Restaurant information
- Established: February 2021
- Owner: Rico Loverde
- Chef: Rico Loverde
- Location: Portland, Multnomah, Oregon, United States
- Coordinates: 45°31′09″N 122°36′57″W﻿ / ﻿45.5192°N 122.6159°W

= Monster Smash (restaurant) =

Restaurant in Portland, Oregon, U.S.

Monster Smash is a restaurant in Portland, Oregon, United States. Chef and owner Rico Loverde began operating the business from a food cart behind the bar Belmont Station in southeast Portland's Sunnyside neighborhood in February 2021. It serves smash burgers, French fries, soups, and salads.

== Description ==
The restaurant Monster Smash serves smash burgers and other food options from a food cart in Portland, Oregon. It neighbors the bar Belmont Station on Stark Street in southeast Portland's Sunnyside neighborhood. The OG Smash Burger has two beef patties, American cheese, housemade pickles, and "Monster sauce" on a brioche bun made by Dos Hermanos Bakery. A vegan burger uses Beyond Meat "beef". Willamette Week has described the "Monster sauce" as a "classic" Thousand Island-style dressing with ketchup, mayonnaise, yellow mustard, and seasonings. One salad has beets, fennel, goat cheese, candied pecans, and pomegranate seeds. French fries are served with garlic aioli. The Soup & Sando option has a smoked tomato bisque and a sandwich with pesto, provolone, and genoa salami.

== History ==
Chef and owner Rico Loverde began operating Monster Smash in February 2021, replacing Monk's Deli at Belmont Station. His wife Alaina also works in the food cart.
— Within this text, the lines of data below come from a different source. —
(* ===== verification/ServiceTheorems.v ===== *)
(** * Theorems: the durable block producer

    A restart resumes exactly, receipts and the history behind them are durable,
    the payments of a channel spend its nonces in order, an entry hash fixes the history up to its entry, and a prepared entry lands
    as it was prepared or not at all. *)

From S2P Require Import Prelude Limbs U63 Circuit MerkleTree LeafTrees Poseidon IndexedTree Keccak Regev BalanceState Account Ledger Balance Channel HashChains BlockStep CloseFunding WalletChecks Producer BlockChain Payout ProducerProps ProducerRun ProducerService ServiceProps ServiceRun BalanceCodec Scenario ProducerScenario ServiceScenario.
Import BlockProducerService.

#[local] Remove Hints Leafable_Bytes32 : typeclass_instances.

#[local] Notation journal := ProductionJournalFile.
#[local] Notation entry := ProductionJournalEntry.
#[local] Notation entries := ProductionJournalFile.entries.
#[local] Notation prepared := ProductionJournalFile.prepared.
#[local] Notation action := ProductionJournalEntry.action.
#[local] Notation counts_of := ProductionJournalFile.supported_user_counts.
#[local] Notation new := ProductionBlockProducer.new.

Section service.
Context {P : Poseidon} {W : PoseidonWords P} {K : Keccak} {CV : CosignVerifier} {G : BlockWitnessGenerator} {GS : GeneratorState} {JC : JournalCodec} {CC : CommandCodec}.

(** C12: a restart resumes exactly. Let a service run through any starts, requests, failed writes
    and crashes. Once there is a journal file, it reads as a journal from which every start
    succeeds, and the producer it starts with is the one that the calls of the committed entries,
    all of them accepted, lead to from a new producer. A service that is up and has not seen a
    failed write is, field by field, the service that a restart would give. *)
Theorem service_restart_exact {JO : JournalCodecOk JC} {GT : GeneratorTimestamps G} counts w : rtc (step counts) (Down None) w ->
  w = Down None \/ exists bytes d p prep, file_of w = Some bytes /\ read_journal bytes = Ok d /\
    (forall fault, open fault (Some bytes) counts = (Some bytes, Ok (mk (Some bytes) d p prep false))) /\
    run (calls d) (new counts) = (p, calls d) /\
    (forall s, w = Up s -> poisoned s = false -> s = mk (Some bytes) d p prep false).
Proof.
  intros Hw. destruct (reach_serves counts w Hw) as [->|(d & r & prep & Hs)]; [by left|right]. destruct (durable_file _ _ (sv_durable _ _ _ _ _ Hs)) as (bytes & Hf & Hr).
  exists bytes, d, (replayed r), prep. split; [done|]. split; [done|]. split; [intros fault; by eapply open_serves|]. split.
  - rewrite <- (sv_counts _ _ _ _ _ Hs). eapply good_run, Hs.
  - intros s -> Hp. destruct (sv_memory _ _ _ _ _ Hs s eq_refl Hp) as (Hd & Hpr & Hprep). destruct s. cbn in *. by subst.
Qed.

Lemma serves_inv counts w d r prep : serves counts w d r prep -> producer_inv (replayed r) /\ run (calls d) (new counts) = (replayed r, calls d).
Proof.
  intros Hs. pose proof (good_run _ _ _ (sv_good _ _ _ _ _ Hs)) as Hr. rewrite (sv_counts _ _ _ _ _ Hs) in Hr. split; [|done].
  destruct (run_moves (calls d) _ (producer_new_inv counts)) as [Hi _]. by rewrite Hr in Hi.
Qed.

(** A longer journal leads to a later producer. *)
Lemma prefix_later counts w w' d r prep d' r' prep' : serves counts w d r prep -> serves counts w' d' r' prep' -> entries d `prefix_of` entries d' -> later (replayed r) (replayed r').
Proof.
  intros [Hi Hr]%serves_inv [_ Hr']%serves_inv [more He]. apply (f_equal fst) in Hr, Hr'. cbn in Hr, Hr'. unfold calls in Hr'. rewrite He, fmap_app, run_app in Hr'.
  fold (calls d) in Hr'. rewrite Hr in Hr'. rewrite <- Hr'. by apply run_moves.
Qed.

(** C13: receipts and the history behind them are durable. Let any request be answered with a
    receipt, other than the two that only prepare an entry ([prepare_close_funding] and
    [prepare_inter_channel_exit_kit], directly or as a command), whose entry is not committed yet.
    Whatever starts, requests, failed writes and crashes follow, the
    journal file holds a committed entry with this receipt; the file replays to a producer that
    is later than the one that answered, so that no channel forks across restarts; and a service
    that is up and healthy then answers the request id, and the request itself, with the same
    receipt and without a change. *)
Theorem service_receipts_durable {JO : JournalCodecOk JC} {GT : GeneratorTimestamps G} counts s fault wall o s' rc w :
  rtc (step counts) (Down None) (Up s) -> stages_entry o = false -> apply fault wall o s = (s', Ok (Some rc)) -> rtc (step counts) (Up s') w ->
  exists d e p prep, durable w = Some d /\ e ∈ entries d /\ receipt_from_entry e = Ok rc /\ verify_and_replay d = Ok (p, prep) /\ later (producer s') p /\
    forall s2, w = Up s2 -> poisoned s2 = false -> receipt (BlockProducerReceipt.request_id rc) s2 = (s2, Ok (Some rc)) /\
      forall otherwise, idempotently (BlockProducerReceipt.request_id rc) (ProductionJournalEntry.request_fingerprint e) otherwise s2 = (s2, Ok rc).
Proof.
  intros Hreach Ho Ha Hw. destruct (reach_serves counts (Up s) Hreach) as [[=]|(d0 & r0 & prep0 & Hs0)].
  destruct (apply_serves counts fault wall o s d0 r0 prep0 Hs0) as (d1 & r1 & prep1 & Hs1 & _ & Hk). rewrite Ha in Hs1, Hk. cbn [fst snd] in Hs1, Hk.
  destruct (Hk _ rc eq_refl eq_refl) as (e & He & Hrc). rewrite Ho in He. destruct He as [He|[[=] _]].
  assert (poisoned s' = false) as Hp by exact (apply_answers counts fault wall o s _ _ _ _ _ Hs0 Ha).
  destruct (run_serves counts _ _ _ _ _ Hw Hs1) as (d & r & prep & Hs & Hpre). exists d, e, (replayed r), prep.
  split; [apply Hs|]. assert (e ∈ entries d) as Hed by (destruct Hpre as [more ->]; apply elem_of_app; by left). split; [done|]. split; [done|].
  split; [by apply good_replays, Hs|]. split.
  - destruct (sv_memory _ _ _ _ _ Hs1 s' eq_refl Hp) as (_ & -> & _). by eapply prefix_later.
  - intros s2 -> Hp2. destruct (serves_live counts _ _ _ _ Hs Hp2) as [Hl Hd]. by eapply answered_again.
Qed.

(** C9: payments in order. In every journal of fewer than 2^64 entries that a start accepts, the
    committed payments of a channel, which are its inter-channel sends and the final funding of its
    close, spend the nonces 0, 1, 2 and so on without a gap or a repeat, up to the next nonce of the
    producer that the start gives, and the hashes of the committed inter-channel transactions are
    pairwise different. *)
Theorem journal_payments_in_order d p prep : verify_and_replay d = Ok (p, prep) -> Z.of_nat (length (entries d)) < 2 ^ 64 ->
  (forall c, spent c d = seqZ 0 (next_nonce p c)) /\ NoDup (transactions d).
Proof. intros Hv Hb. destruct (verified_good _ _ _ Hv Hb) as (r & Hg & <-). exact (good_ledger _ _ _ Hg). Qed.

(** C15: an entry hash fixes the history. Take two journal files that a start accepts. If an entry
    of the one and an entry of the other have the same hash, they are at the same position, the
    entries up to them are the same, and so are the circuit arities; or two values hashed for the
    two journals have different bytes and the same Keccak hash. *)
Theorem journal_hash_binds {JI : JournalCodecInj JC} d d' x x' i j e e' :
  verify_and_replay d = Ok x -> verify_and_replay d' = Ok x' -> Z.of_nat (length (entries d)) < 2 ^ 64 -> Z.of_nat (length (entries d')) < 2 ^ 64 ->
  entries d !! i = Some e -> entries d' !! j = Some e' -> ProductionJournalEntry.entry_hash e = ProductionJournalEntry.entry_hash e' ->
  (i = j /\ take (S i) (entries d) = take (S j) (entries d') /\ counts_of d = counts_of d') \/ journal_collision d d'.
Proof.
  intros Hv Hv' Hb Hb' Hi Hj Hh. destruct (verified_replays _ _ Hv Hb) as (g & r & Hg & Hr). destruct (verified_replays _ _ Hv' Hb') as (g' & r' & Hg' & Hr').
  destruct (replays_prefix _ _ _ _ _ Hr Hi) as (r1 & H1 & Hp1). destruct (replays_prefix _ _ _ _ _ Hr' Hj) as (r1' & H1' & Hp1').
  destruct (replays_bind _ _ _ _ _ _ _ _ Hg Hg' H1 H1' ltac:(congruence)) as [[Hc He]|Hcol].
  - left. split; [|done]. apply lookup_lt_Some in Hi, Hj. apply (f_equal length) in He. rewrite !length_take in He. lia.
  - right. eapply chain_collision_mono; [exact Hcol|apply hashed_mono..]; apply take_subset.
Qed.

(** C14: a prepared entry lands as it was prepared, or not at all. Let the memory of a healthy
    service be what its journal replays to, as it is after every start and every request, with an
    entry prepared. After any request that leaves the service healthy, the journal is the same; or
    the prepared entry is gone without a trace, which happens only to a staged exit kit; or exactly
    one entry was committed, with the generation and the resulting head of the prepared entry: the
    prepared close funding itself, or the transfer that the exit kit was staged for. *)
Theorem prepared_entry_lands {GT : GeneratorTimestamps G} fault wall o s e0 :
  poisoned s = false -> verify_and_replay (disk s) = Ok (producer s, prepared_producer s) -> Z.of_nat (length (entries (disk s))) < 2 ^ 64 ->
  prepared (disk s) = Some e0 -> let s' := (apply fault wall o s).1 in poisoned s' = false ->
  disk s' = disk s \/
  disk s' = with_prepared (disk s) None /\ is_staged (action e0) = true \/
  exists e, disk s' = pushed (disk s) e /\ lands e0 e /\ ProductionJournalEntry.generation e = ProductionJournalEntry.generation e0 /\
    ProductionJournalEntry.result e = ProductionJournalEntry.result e0.
Proof.
  intros Hp Hv Hb He s' Hp'. destruct (verified_good _ _ _ Hv Hb) as (r & Hg & Hr). assert (live s r (prepared_producer s)) as Hl by by constructor.
  subst s'. destruct (apply_handled fault wall s r _ o Hl) as [a _|d1 r1 prep1 a Hn _ _]; cbn [fst snd] in *; [by left|right].
  apply written_healthy in Hp' as ->. destruct Hn as [e p _ Hf _ Hlands|e p Hnone _ _ _|e1 He1 Hst]; [|congruence|].
  - right. exists e. specialize (Hlands e0 He). split; [done|]. split; [done|]. by destruct Hlands as [[-> _]|(? & ? & ? & ? & _ & _ & _ & _ & ? & ?)].
  - left. split; [done|]. congruence.
Qed.
End service.

(** ** At work *)

Section deposits.
#[local] Existing Instances FlatPoseidon FlatWords ToyKeccak AnySigner DepositGenerator DepositState DepositTimestamps NoPayload DepositCodec.

#[local] Instance deposit_codec_ok : JournalCodecOk DepositCodec := TableCodec_ok _ _.
#[local] Instance deposit_codec_inj : JournalCodecInj DepositCodec := TableCodec_inj _ _.

Lemma deposit_starts : rtc (step [1]) (Down None) (Up service_zero).
Proof. apply rtc_once. pose proof (step_open [1] NoFault None) as H. by rewrite deposit_opens in H by by left. Qed.

(** After a crash the service is the one before it. *)
Lemma deposit_restarts : rtc (step [1]) (Up service_one) (Up service_one).
Proof. eapply rtc_l; [apply step_crash|]. apply rtc_once. pose proof (step_open [1] BeforeRename (Some [1])) as H. by rewrite deposit_reopens in H. Qed.

Lemma deposit_served fault wall o s s' a : apply fault wall o s = (s', a) -> rtc (step [1]) (Up s) (Up s').
Proof. intros H. apply rtc_once. pose proof (step_apply [1] fault wall o s) as Hs. by rewrite H in Hs. Qed.

(** A deposit, a crash, a restart and a second deposit. *)
Lemma deposit_run : rtc (step [1]) (Down None) (Up service_two).
Proof.
  etransitivity; [apply deposit_starts|]. etransitivity; [eapply deposit_served, deposit_one|]. etransitivity; [apply deposit_restarts|].
  eapply deposit_served, deposit_two.
Qed.

Lemma service_restart_exact_witness :
  open BeforeRename (Some [2]) [1] = (Some [2], Ok service_two) /\ run (calls journal_two) (new [1]) = (producer service_two, calls journal_two).
Proof.
  destruct (service_restart_exact [1] (Up service_two) deposit_run) as [[=]|(bytes & d & p & prep & _ & _ & Ho & Hr & Hs)].
  specialize (Hs service_two eq_refl eq_refl). injection Hs as <- <- <- <-. split; [apply Ho|exact Hr].
Defined.

Lemma service_receipts_durable_witness : exists d e p prep,
  durable (Up service_two) = Some d /\ e ∈ entries d /\ receipt_from_entry e = Ok (toy_receipt entry_one) /\ verify_and_replay d = Ok (p, prep) /\ later (producer service_one) p /\
  receipt [97] service_two = (service_two, Ok (Some (toy_receipt entry_one))).
Proof.
  destruct (service_receipts_durable [1] service_zero NoFault (Some 5) (ODeposit [97] (toy_deposit 0)) service_one (toy_receipt entry_one) (Up service_two))
    as (d & e & p & prep & Hd & He & Hrc & Hv & Hl & Ha).
  - exact deposit_starts.
  - reflexivity.
  - exact deposit_one.
  - etransitivity; [apply deposit_restarts|]. eapply deposit_served, deposit_two.
  - exists d, e, p, prep. exact (conj Hd (conj He (conj Hrc (conj Hv (conj Hl (proj1 (Ha service_two eq_refl eq_refl))))))).
Defined.

Lemma deposit_verified d n : d = journal_one /\ n = 1%nat \/ d = journal_two /\ n = 2%nat ->
  verify_and_replay d = Ok (toy_producer (take n [toy_leaf 0; toy_leaf 1]), None).
Proof. intros [[-> ->]|[-> ->]]; vm_compute; reflexivity. Qed.

Lemma journal_hash_binds_witness : (0 = 0 /\ take 1 (entries journal_one) = take 1 (entries journal_two) /\ counts_of journal_one = counts_of journal_two)%nat \/ journal_collision journal_one journal_two.
Proof.
  eapply (journal_hash_binds journal_one journal_two _ _ 0 0 entry_one entry_one).
  - by apply (deposit_verified _ 1); left.
  - by apply (deposit_verified _ 2); right.
  - reflexivity.
  - reflexivity.
  - reflexivity.
  - reflexivity.
  - reflexivity.
Defined.
End deposits.

Section close.
#[local] Existing Instances PeakPoseidon PeakWords PeakWords_ok ToyKeccak AnySigner AnyGenerator AnyState AnyTimestamps NoPayload OneByte.

Lemma journal_payments_in_order_witness : exists proposal,
  verify_and_replay (paid_journal proposal) = Ok (closed proposal, None) /\ spent 7 (paid_journal proposal) = [0] /\ spent 8 (paid_journal proposal) = [] /\
  (forall c, spent c (paid_journal proposal) = seqZ 0 (next_nonce (closed proposal) c)) /\ NoDup (transactions (paid_journal proposal)).
Proof.
  destruct (scene_proposal peak_tree) as [proposal Hp]. exists proposal. assert (verify_and_replay (paid_journal proposal) = Ok (closed proposal, None)) as Hv by exact (paid_verified proposal Hp).
  destruct (journal_payments_in_order (paid_journal proposal) (closed proposal) None Hv ltac:(reflexivity)) as [Hn Hd].
  split; [exact Hv|]. split; [rewrite Hn; reflexivity|]. split; [rewrite Hn; reflexivity|]. split; [exact Hn|exact Hd].
Defined.

Lemma prepared_entry_lands_witness : exists proposal, let s := close_service proposal in
  let s' := (apply NoFault None (OCommitAtAnchor (close_anchor proposal)) s).1 in
  disk s' = disk s \/ disk s' = with_prepared (disk s) None /\ is_staged (action (close_entry proposal)) = true \/
  exists e, disk s' = pushed (disk s) e /\ lands (close_entry proposal) e /\ ProductionJournalEntry.generation e = 2 /\
    ProductionJournalEntry.result e = capture (closed proposal).
Proof.
  destruct (scene_proposal peak_tree) as [proposal Hp]. exists proposal. cbv zeta.
  apply (prepared_entry_lands NoFault None (OCommitAtAnchor (close_anchor proposal)) (close_service proposal) (close_entry proposal)).
  - reflexivity.
  - exact (close_verified proposal Hp).
  - reflexivity.
  - reflexivity.
  - exact (close_commits proposal).
Defined.
End close.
In 2021, the restaurant closed for a week because of a heat wave. Monster Smash also experienced pipe bursts. In late 2022, KATU reported that Monster Smash planned to open a second location at the intersection of Sandy Boulevard and 86th in 2023. The outpost came to fruition. In 2023, propane tanks were stolen at the Belmont Station location.

== Reception ==
In her 2020 overview of Portland's five best smash burgers for the magazine PDX Parent, Denise Castañon called the burgers "scarily good" and the French fries "yummy". Michael Russell of The Oregonian called the sandwich served with the Soup & Sando "a contender for the best grilled cheese in the city right now". Meira Gebel and Emily Harris included Monster Smash in Axios Portlands 2023 overview of Portland's best burgers.

Jashayla Pettigrew included the business in KOIN's 2023 overview of the best smash burgers in the Portland metropolitan areas, based on Yelp reviews. Rebecca Roland, Janey Wong, and Ron Scott included Monster Smash in Eater Portlands 2024 overview of the city's "best, beefiest" burgers. The writers said, "Monster Smash is up in the top tier of smash burgers in town among locals... It's located at Belmont Station, which makes for a beer lover's dream as the pairing options there are among the best to be found anywhere in the city."